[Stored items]
+---+
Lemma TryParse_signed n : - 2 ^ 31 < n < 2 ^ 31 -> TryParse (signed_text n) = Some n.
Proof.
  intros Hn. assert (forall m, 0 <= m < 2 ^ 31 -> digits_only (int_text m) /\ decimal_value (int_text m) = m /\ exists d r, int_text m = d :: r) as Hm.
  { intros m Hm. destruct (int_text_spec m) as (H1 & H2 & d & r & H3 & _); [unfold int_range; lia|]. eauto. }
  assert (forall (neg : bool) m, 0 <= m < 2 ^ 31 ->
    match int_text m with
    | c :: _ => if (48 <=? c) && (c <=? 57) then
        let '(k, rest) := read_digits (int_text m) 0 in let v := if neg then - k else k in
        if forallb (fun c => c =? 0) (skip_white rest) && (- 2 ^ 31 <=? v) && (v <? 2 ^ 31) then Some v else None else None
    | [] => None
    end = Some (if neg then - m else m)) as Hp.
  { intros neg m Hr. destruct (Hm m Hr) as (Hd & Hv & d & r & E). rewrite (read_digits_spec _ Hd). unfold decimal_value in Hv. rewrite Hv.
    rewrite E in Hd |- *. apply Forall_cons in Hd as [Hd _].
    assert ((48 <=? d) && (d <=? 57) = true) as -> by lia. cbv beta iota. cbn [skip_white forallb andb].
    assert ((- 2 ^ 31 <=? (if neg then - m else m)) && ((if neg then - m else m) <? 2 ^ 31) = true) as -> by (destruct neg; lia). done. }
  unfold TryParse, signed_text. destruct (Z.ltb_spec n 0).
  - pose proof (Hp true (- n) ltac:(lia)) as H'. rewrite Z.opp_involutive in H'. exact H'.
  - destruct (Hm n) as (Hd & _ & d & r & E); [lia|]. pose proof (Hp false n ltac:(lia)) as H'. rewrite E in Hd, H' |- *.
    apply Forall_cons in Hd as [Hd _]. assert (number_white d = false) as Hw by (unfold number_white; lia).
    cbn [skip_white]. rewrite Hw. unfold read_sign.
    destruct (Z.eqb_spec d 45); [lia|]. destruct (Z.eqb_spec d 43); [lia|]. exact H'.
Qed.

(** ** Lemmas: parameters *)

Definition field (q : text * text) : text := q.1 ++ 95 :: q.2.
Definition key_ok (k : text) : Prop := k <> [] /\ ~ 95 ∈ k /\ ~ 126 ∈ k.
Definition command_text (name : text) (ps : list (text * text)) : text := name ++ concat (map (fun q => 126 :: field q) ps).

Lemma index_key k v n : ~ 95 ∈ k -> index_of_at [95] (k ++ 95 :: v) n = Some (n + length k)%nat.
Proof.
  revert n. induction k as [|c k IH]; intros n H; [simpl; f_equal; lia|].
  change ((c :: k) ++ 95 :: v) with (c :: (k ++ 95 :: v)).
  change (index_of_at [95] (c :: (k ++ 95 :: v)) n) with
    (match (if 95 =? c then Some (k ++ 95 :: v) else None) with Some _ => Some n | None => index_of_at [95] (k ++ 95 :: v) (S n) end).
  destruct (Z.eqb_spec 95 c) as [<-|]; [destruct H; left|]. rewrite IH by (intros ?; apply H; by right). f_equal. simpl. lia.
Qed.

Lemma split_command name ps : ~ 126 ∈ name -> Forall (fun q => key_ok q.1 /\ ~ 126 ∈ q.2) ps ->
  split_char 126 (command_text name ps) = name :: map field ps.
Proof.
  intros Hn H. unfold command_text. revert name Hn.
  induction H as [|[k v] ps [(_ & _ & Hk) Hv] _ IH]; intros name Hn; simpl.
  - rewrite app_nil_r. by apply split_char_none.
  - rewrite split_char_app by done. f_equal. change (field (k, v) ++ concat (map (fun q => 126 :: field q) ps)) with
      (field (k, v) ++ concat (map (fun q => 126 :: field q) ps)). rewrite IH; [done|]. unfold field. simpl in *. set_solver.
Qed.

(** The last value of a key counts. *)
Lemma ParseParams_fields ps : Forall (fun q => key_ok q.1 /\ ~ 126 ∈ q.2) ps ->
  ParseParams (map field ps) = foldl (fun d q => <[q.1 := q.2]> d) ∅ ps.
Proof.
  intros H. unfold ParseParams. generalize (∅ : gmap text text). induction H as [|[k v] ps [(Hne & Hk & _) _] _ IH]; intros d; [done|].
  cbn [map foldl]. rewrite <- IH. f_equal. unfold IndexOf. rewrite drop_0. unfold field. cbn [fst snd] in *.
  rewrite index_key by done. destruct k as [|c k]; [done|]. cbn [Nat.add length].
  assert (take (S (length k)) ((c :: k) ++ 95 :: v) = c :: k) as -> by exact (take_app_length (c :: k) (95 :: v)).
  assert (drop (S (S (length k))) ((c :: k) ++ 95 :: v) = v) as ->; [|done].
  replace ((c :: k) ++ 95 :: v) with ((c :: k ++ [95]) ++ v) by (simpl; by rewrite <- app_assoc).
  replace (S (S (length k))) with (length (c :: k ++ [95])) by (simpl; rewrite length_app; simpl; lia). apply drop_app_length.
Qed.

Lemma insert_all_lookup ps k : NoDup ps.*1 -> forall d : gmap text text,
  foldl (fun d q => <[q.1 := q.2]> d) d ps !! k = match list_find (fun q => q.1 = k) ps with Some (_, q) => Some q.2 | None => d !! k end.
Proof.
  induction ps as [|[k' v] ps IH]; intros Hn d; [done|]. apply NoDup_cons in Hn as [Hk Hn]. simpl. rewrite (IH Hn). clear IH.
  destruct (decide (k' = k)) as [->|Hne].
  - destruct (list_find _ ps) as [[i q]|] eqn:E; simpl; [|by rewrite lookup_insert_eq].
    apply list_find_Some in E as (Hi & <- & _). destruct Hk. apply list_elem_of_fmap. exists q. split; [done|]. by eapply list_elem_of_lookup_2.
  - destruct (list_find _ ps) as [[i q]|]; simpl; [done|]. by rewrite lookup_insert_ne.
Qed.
+---+
§ TASK OBJECTIVE: All lines above that contain the word "false" are to be copied.

§ OUTPUT OF THE TASK:
  - destruct (Hm n) as (Hd & _ & d & r & E); [lia|]. pose proof (Hp false n ltac:(lia)) as H'. rewrite E in Hd, H' |- *.
    apply Forall_cons in Hd as [Hd _]. assert (number_white d = false) as Hw by (unfold number_white; lia).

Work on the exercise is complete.